§ Aim of the task
For the entries below, count the lines containing "ustring" and give only that number.

*** Data records Section Begins ***

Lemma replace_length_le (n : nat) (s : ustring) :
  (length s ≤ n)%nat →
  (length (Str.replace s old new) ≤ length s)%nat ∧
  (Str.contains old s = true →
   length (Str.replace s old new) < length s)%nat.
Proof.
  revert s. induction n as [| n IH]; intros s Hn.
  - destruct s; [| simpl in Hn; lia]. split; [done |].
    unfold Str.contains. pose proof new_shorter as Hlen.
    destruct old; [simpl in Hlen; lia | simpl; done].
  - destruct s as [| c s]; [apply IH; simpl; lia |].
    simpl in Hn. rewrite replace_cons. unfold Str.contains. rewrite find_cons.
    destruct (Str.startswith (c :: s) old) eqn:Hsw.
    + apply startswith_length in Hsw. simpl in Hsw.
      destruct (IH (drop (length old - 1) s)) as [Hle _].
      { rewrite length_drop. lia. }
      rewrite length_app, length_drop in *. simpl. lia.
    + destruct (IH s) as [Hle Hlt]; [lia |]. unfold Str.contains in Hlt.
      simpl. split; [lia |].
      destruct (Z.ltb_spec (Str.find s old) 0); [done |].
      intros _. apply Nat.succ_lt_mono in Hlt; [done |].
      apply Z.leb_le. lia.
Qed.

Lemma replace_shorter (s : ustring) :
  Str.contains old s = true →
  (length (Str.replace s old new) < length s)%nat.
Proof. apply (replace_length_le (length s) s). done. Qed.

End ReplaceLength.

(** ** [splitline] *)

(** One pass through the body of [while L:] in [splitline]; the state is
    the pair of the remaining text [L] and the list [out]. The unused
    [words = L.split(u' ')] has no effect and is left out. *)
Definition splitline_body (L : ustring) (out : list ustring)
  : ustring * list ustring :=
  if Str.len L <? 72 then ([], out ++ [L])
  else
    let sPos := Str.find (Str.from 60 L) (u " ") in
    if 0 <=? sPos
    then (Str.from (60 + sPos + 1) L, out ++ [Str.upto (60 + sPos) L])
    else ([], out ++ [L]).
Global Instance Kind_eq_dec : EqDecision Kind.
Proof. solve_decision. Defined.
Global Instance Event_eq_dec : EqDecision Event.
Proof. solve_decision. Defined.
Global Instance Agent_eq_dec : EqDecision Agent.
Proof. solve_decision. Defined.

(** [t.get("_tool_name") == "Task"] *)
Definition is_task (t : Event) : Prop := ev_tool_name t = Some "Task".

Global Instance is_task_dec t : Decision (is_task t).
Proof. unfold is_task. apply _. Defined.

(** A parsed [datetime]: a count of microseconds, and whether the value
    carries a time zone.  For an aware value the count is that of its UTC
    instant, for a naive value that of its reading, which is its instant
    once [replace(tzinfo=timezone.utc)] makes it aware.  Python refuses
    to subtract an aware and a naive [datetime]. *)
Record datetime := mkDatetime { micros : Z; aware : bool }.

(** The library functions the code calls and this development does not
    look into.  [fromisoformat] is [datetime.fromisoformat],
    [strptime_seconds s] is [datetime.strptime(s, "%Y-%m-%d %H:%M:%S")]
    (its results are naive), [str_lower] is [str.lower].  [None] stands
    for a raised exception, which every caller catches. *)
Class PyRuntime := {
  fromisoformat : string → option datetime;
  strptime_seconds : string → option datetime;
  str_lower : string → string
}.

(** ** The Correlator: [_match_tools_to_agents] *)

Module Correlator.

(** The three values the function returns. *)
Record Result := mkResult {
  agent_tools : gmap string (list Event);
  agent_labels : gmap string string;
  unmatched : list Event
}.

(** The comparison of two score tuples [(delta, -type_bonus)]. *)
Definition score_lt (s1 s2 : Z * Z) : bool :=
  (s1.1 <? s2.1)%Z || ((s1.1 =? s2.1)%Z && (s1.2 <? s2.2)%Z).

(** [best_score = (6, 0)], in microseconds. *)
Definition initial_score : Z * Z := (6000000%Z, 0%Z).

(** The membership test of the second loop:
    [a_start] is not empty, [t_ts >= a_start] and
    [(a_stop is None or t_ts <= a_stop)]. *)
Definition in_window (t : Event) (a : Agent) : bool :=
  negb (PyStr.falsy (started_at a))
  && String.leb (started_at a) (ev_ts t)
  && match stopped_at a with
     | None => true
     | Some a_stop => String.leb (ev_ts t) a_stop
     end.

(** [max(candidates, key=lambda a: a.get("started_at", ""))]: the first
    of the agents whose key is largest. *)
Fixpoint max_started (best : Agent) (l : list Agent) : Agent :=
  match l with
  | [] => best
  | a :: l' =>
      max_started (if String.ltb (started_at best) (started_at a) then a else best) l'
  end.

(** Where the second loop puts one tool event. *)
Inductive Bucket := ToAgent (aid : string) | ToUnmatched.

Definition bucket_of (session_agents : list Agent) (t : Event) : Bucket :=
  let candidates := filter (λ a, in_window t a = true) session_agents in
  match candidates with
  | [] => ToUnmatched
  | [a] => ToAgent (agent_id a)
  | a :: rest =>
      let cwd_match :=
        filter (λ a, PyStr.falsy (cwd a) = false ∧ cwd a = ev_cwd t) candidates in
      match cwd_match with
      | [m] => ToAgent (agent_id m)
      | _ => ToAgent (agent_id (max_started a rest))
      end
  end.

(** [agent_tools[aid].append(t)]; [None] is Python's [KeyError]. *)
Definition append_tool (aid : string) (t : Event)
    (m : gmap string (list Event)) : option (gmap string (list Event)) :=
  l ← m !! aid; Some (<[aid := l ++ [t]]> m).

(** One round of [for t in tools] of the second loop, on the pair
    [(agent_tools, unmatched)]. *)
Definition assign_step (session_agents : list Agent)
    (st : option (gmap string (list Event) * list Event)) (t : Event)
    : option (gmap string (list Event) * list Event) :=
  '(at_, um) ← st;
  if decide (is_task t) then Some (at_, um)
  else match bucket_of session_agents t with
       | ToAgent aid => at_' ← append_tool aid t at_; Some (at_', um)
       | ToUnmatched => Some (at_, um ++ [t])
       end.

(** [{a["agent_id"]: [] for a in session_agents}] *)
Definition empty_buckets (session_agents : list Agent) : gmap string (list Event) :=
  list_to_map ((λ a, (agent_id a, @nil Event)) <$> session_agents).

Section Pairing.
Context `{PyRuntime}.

*** Data records Section Ends ***
*** Data records Section Begins ***

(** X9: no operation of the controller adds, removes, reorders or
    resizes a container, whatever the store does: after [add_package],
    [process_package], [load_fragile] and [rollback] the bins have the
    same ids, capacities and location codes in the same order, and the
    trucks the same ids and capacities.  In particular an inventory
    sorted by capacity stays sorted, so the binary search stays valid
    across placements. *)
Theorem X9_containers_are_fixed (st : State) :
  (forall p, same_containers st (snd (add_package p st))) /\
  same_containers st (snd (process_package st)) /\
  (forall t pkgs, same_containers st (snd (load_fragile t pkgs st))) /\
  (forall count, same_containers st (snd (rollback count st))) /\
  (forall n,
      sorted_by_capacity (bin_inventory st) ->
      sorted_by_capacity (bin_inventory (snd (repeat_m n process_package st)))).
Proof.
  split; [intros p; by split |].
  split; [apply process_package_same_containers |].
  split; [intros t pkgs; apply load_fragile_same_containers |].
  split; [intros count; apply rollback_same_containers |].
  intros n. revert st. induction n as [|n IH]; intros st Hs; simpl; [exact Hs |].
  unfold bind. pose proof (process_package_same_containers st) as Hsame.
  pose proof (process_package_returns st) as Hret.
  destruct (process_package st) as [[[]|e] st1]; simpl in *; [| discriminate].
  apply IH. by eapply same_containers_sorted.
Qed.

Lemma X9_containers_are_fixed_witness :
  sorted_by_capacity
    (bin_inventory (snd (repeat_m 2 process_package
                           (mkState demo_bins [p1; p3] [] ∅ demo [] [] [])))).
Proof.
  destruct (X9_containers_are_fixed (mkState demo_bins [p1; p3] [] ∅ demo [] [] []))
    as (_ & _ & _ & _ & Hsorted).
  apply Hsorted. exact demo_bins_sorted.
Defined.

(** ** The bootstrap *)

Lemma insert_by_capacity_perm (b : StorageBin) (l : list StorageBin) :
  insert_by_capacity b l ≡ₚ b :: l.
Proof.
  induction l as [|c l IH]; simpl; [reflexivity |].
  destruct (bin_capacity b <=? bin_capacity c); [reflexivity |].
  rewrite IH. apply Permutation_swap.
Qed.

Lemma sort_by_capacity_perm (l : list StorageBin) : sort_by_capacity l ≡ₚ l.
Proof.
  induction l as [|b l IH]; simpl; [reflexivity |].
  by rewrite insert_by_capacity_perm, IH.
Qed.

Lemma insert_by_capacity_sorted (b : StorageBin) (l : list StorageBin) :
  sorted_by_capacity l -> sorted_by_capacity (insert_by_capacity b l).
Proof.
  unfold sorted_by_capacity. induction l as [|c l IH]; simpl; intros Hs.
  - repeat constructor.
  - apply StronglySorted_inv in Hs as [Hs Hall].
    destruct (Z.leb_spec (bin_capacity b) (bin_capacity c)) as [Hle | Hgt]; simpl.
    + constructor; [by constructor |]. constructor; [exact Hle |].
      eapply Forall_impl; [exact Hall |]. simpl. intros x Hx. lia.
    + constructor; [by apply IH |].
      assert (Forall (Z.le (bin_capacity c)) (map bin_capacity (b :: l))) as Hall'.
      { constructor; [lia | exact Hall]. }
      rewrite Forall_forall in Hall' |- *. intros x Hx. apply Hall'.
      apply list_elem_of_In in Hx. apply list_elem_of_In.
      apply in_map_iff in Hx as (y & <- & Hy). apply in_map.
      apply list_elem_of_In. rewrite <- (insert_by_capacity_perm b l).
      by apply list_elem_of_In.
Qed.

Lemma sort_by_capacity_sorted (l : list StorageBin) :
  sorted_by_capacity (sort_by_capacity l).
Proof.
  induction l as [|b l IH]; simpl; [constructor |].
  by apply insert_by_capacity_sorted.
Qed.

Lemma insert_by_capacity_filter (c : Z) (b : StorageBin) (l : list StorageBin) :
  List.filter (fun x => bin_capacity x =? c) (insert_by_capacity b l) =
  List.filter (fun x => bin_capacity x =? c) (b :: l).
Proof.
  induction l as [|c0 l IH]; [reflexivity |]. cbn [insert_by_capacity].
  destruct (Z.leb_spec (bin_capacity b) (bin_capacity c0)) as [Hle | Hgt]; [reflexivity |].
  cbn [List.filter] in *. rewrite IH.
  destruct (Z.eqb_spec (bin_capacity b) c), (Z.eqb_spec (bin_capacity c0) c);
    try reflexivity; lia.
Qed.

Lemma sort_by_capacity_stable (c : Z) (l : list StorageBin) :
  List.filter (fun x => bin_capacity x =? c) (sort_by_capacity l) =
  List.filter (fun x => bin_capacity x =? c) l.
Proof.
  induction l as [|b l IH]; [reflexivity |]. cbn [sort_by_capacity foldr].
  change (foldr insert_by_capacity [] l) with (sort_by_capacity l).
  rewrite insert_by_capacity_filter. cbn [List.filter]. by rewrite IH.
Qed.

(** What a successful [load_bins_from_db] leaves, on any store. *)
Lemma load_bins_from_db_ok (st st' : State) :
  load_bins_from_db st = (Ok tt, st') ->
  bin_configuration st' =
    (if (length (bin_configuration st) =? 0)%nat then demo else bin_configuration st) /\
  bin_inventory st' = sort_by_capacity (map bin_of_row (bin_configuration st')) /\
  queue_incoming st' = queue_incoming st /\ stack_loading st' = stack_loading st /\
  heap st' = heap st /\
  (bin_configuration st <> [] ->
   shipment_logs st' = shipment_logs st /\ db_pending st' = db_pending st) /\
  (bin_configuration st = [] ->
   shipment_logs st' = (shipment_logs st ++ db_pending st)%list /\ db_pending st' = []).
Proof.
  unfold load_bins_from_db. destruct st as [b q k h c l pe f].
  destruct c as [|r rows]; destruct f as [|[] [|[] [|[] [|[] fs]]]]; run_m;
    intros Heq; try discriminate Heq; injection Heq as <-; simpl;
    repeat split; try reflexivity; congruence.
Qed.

*** Data records Section Ends ***

§ Expected answer
4